Early life and career
Thomas was born in Llanrwst, where his father was a solicitor. He was educated at the village school, and then Epworth College in Rhyl, before reading law at Jesus College, Oxford.  He joined the Royal Air Force (RAF) in 1939, on the outbreak of the Second World War.  He was shot down while serving as a bomber pilot in 1941, and spent four years in prisoner-of-war camps in Germany, moving from Stalag Luft VI to Stalag Luft III and then at Stalag XI-B. He continued his legal studies while imprisoned, and was also an amateur actor.
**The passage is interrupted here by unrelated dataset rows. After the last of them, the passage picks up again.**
Definition hermetic_skill (skill : SkillBuilder) : Prop :=
  Forall (fun h => forall hi, hermetic (rh_handle h hi)) (request_handlers skill)
  /\ Forall (fun h => forall hi e, hermetic (eh_handle h hi e))
            (exception_handlers skill).

(** ** Sample inputs *)

Definition envelope (r : Request) (screen : bool) (shown : option string)
  : RequestEnvelope :=
  {| request := r;
     context :=
       {| supported_interfaces :=
            {| alexa_presentation_apl :=
                 if screen then Some {| max_version := Some "1.4" |} else None |};
          context_alexa_presentation_apl :=
            (fun t => {| token := t |}) <$> shown |} |}.

Definition deployed : Runtime :=
  {| files :=
       {[ hello_world_doc_path := Document (JObj [("type", JStr "APL")]);
          hello_world_button_doc_path := Document (JObj [("type", JStr "APL")]) ]};
     log := [];
     response_builder := ResponseFactory.empty |}.

Definition start_over_without_screen : RequestEnvelope :=
  envelope (IntentRequest "AMAZON.StartOverIntent") false None.

(** ** Vocabulary for the routing and response properties *)

(** The intent names that have a handler of their own in [sb]. *)
Definition dedicated_intents : list string :=
  ["HelloWorldIntent"; "HelloWorldWithButtonIntent"; "AMAZON.StartOverIntent";
   "okIntent"; "CardIntent"; "AMAZON.HelpIntent"; "AMAZON.CancelIntent";
   "AMAZON.StopIntent"].

(** The handlers added to [sb] before the intent reflector, in order. *)
Definition dedicated_handlers : list AbstractRequestHandler :=
  [LaunchRequestHandler.new; HelloWorldIntentHandler.new;
   HelloWorldWithButtonIntentHandler.new; HelloWorldButtonEventHandler.new;
   StartOverIntentHandler.new; okIntentHandler.new; CardIntentHandler.new;
   HelpIntentHandler.new; CancelOrStopIntentHandler.new;
   SessionEndedRequestHandler.new].

(** Whether [json.load] on the file at [path] would succeed. *)
Definition readable (st : Runtime) (path : string) : bool :=
  match files st !! path with
  | Some (Document _) => true
  | _ => false
  end.

(** The exception that [_load_apl_document] raises on an unreadable file. *)
Definition load_failure (st : Runtime) (path : string) : Exception :=
  match files st !! path with
  | Some Malformed => JSONDecodeError path
  | _ => FileNotFoundError path
  end.

(** The response of the catch-all exception handler on a fresh builder. *)
Definition apology_response : Response :=
  {| output_speech := Some apology; reprompt := Some apology;
     card := None; directives := [] |}.

(** A process whose layout files were not deployed, and one whose greeting
    layout is not valid JSON. *)
Definition undeployed : Runtime :=
  {| files := ∅; log := []; response_builder := ResponseFactory.empty |}.

Definition corrupted : Runtime :=
  {| files := {[ hello_world_doc_path := Malformed ]};
     log := [TypeError "earlier failure"];
     response_builder := ResponseFactory.empty |}.

(** * Properties *)

(** ** The monad and the dispatcher's selection *)

Lemma bind_ok {A B : Type} (m : M A) (f : A -> M B) st st' a :
  m st = (st', Ok a) -> (m ≫= f) st = f a st'.
Proof. intros H. unfold mbind, M_bind. by rewrite H. Qed.

Lemma bind_raise {A B : Type} (m : M A) (f : A -> M B) st st' e :
  m st = (st', Raise e) -> (m ≫= f) st = (st', Raise e).
Proof. intros H. unfold mbind, M_bind. by rewrite H. Qed.

Lemma load_document st path d :
  files st !! path = Some (Document d) ->
  _load_apl_document path st = (st, Ok d).
Proof. intros H. unfold _load_apl_document. by rewrite H. Qed.

(** [find] returns the first element, in list order, that satisfies the
    predicate. *)
Lemma find_first_match {A : Type} (p : A -> bool) (l : list A) (h : A) :
  find p l = Some h ->
  exists before after,
    l = before ++ h :: after /\ p h = true /\ Forall (fun x => p x = false) before.
Proof.
  induction l as [|x l IH]; simpl; [discriminate|].
  destruct (p x) eqn:Hx.
  - intros [= ->]. exists [], l. by repeat split.
  - intros Hfind. destruct (IH Hfind) as (before & after & -> & Hh & Hall).
    exists (x :: before), after. repeat split; [done|]. by constructor.
Qed.

Lemma find_no_match {A : Type} (p : A -> bool) (l : list A) :
  Forall (fun x => p x = false) l -> find p l = None.
Proof.
  induction 1 as [|x l Hx _ IH]; simpl; [done|]. by rewrite Hx.
Qed.

(** The reflector accepts every intent request, whatever its name. *)
Lemma reflector_matches_every_intent hi n :
  request (request_envelope hi) = IntentRequest n ->
  IntentReflectorHandler.can_handle hi = true.
Proof.
  intros H. unfold IntentReflectorHandler.can_handle, is_request_type.
  by rewrite H.
Qed.

(** C1: an IntentRequest named "CardIntent" is given to CardIntentHandler and
    not to IntentReflectorHandler.  The dispatcher picks the first handler in
    registration order whose predicate holds (all handlers registered before
    the selected one reject the event), CardIntentHandler is registered before
    IntentReflectorHandler, the reflector's predicate holds for this event as
    for any IntentRequest, and the turn returns CardIntentHandler's response
    after running that action alone. *)
Theorem card_intent_selects_card_handler policy st event :
  request event = IntentRequest "CardIntent" ->
  let hi := {| request_envelope := event |} in
  get_request_handler sb hi = Some CardIntentHandler.new
  /\ get_request_handler sb hi <> Some IntentReflectorHandler.new
  /\ (forall skill h, get_request_handler skill hi = Some h ->
        exists before after,
          request_handlers skill = before ++ h :: after
          /\ rh_can_handle h hi = true
          /\ Forall (fun x => rh_can_handle x hi = false) before)
  /\ (exists before between,
        request_handlers sb
        = before ++ CardIntentHandler.new :: between ++ [IntentReflectorHandler.new])
  /\ (forall hi' n, request (request_envelope hi') = IntentRequest n ->
        IntentReflectorHandler.can_handle hi' = true)
  /\ turn_executed (lambda_handler policy st event)
     = [RequestAction "CardIntentHandler" true]
  /\ (exists st' r,
        CardIntentHandler.handle hi (set_builder ResponseFactory.empty st)
        = (st', Ok r)
        /\ turn_outcome (lambda_handler policy st event) = Responded r).
Proof.
  destruct event as [req ctx]; simpl; intros ->.
  assert (Hsel : get_request_handler sb
                   {| request_envelope :=
                        {| request := IntentRequest "CardIntent"; context := ctx |} |}
                 = Some CardIntentHandler.new) by reflexivity.
  split; [exact Hsel|].
  split; [rewrite Hsel; intros [= Hcls _ _]; discriminate Hcls|].
  split.
  { intros skill h Hfind.
    exact (find_first_match (fun x => rh_can_handle x _) _ _ Hfind). }
  split.
  { exists [LaunchRequestHandler.new; HelloWorldIntentHandler.new;
            HelloWorldWithButtonIntentHandler.new;
            HelloWorldButtonEventHandler.new; StartOverIntentHandler.new;
            okIntentHandler.new],
           [HelpIntentHandler.new; CancelOrStopIntentHandler.new;
            SessionEndedRequestHandler.new].
    reflexivity. }
  split; [apply reflector_matches_every_intent|].
  split; [reflexivity|].
  eexists _, _. split; reflexivity.
Qed.

Lemma card_intent_selects_card_handler_witness :
  let event := envelope (IntentRequest "CardIntent") false None in
  request event = IntentRequest "CardIntent"
  /\ get_request_handler sb {| request_envelope := event |}
     = Some CardIntentHandler.new
  /\ turn_executed (lambda_handler RaiseDispatchException deployed event)
     = [RequestAction "CardIntentHandler" true].
Proof.
  pose proof (card_intent_selects_card_handler RaiseDispatchException deployed
                (envelope (IntentRequest "CardIntent") false None) eq_refl)
    as (Hsel & _ & _ & _ & _ & Hran & _).
  split; [reflexivity|]. split; [exact Hsel | exact Hran].
Defined.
He became a barrister after the war, and was called to the Bar in 1947 at Middle Temple.  He practised on the Wales and Chester circuit, and took silk in 1965. He became deputy chairman of Cheshire quarter sessions in 1966, and then of Denbighshire quarter sessions in 1968, serving in both offices until 1970.  He was a Crown Court recorder from 1974 to 1988, and also sat as an arbitrator on the Court of Arbitration of the International Chamber of Commerce in Paris.

He was bilingual in Welsh and English, and took an active part in the Gorsedd, attending Eisteddfodau under the bardic name Pedr Conwy (Welsh: Peter from Conway).

Marriage

He married Tessa Dean in 1947.  She was the daughter of actor and film and theatrical producer Basil Dean and his wife, Lady Mercy Greville. His wife died in 1985, and he outlived both of their two sons. He was survived by his two daughters upon his death in February 2008 at the age of 87.

Political career
Thomas was elected to Parliament as MP for Conway in 1951, winning a narrow majority in the marginal seat over the Labour incumbent.  He turned down the position of Under-Secretary of State for Wales at the Home Office to concentrate on his legal career, but later served as Parliamentary private secretary to Sir Harry Hylton-Foster (the Solicitor General and later Speaker) from 1954 to 1959.  He was a member of the Council of Europe from 1957 to 1959, and sponsored the private members bill that became the Eisteddfod Act 1959.

He served as Parliamentary Secretary at the Ministry of Labour 1959–61, taking charge of the measures that abolished the requirements for employees to be paid in cash and the maximum wage for professional footballer (£14 per week in November 1960).  He moved to become Under-Secretary of State at the Foreign Office in 1961, travelling to Moscow with Lord Home in 1963 to sign the Nuclear Test Ban Treaty.  He was promoted to Minister of State for Foreign Affairs in 1963, and was sworn of the Privy Council in the Queen's Birthday Honours of 1964, but left office when his party lost the 1964 general election. In opposition, he was a spokesman on foreign affairs and then law from 1965 to 1966.  Although he had held his Conway seat (and steadily increased his majority) since 1951, he narrowly lost to Labour at the 1966 general election, but returned as MP for Hendon South at the general election in June 1970, a position which he held until retiring in 1987.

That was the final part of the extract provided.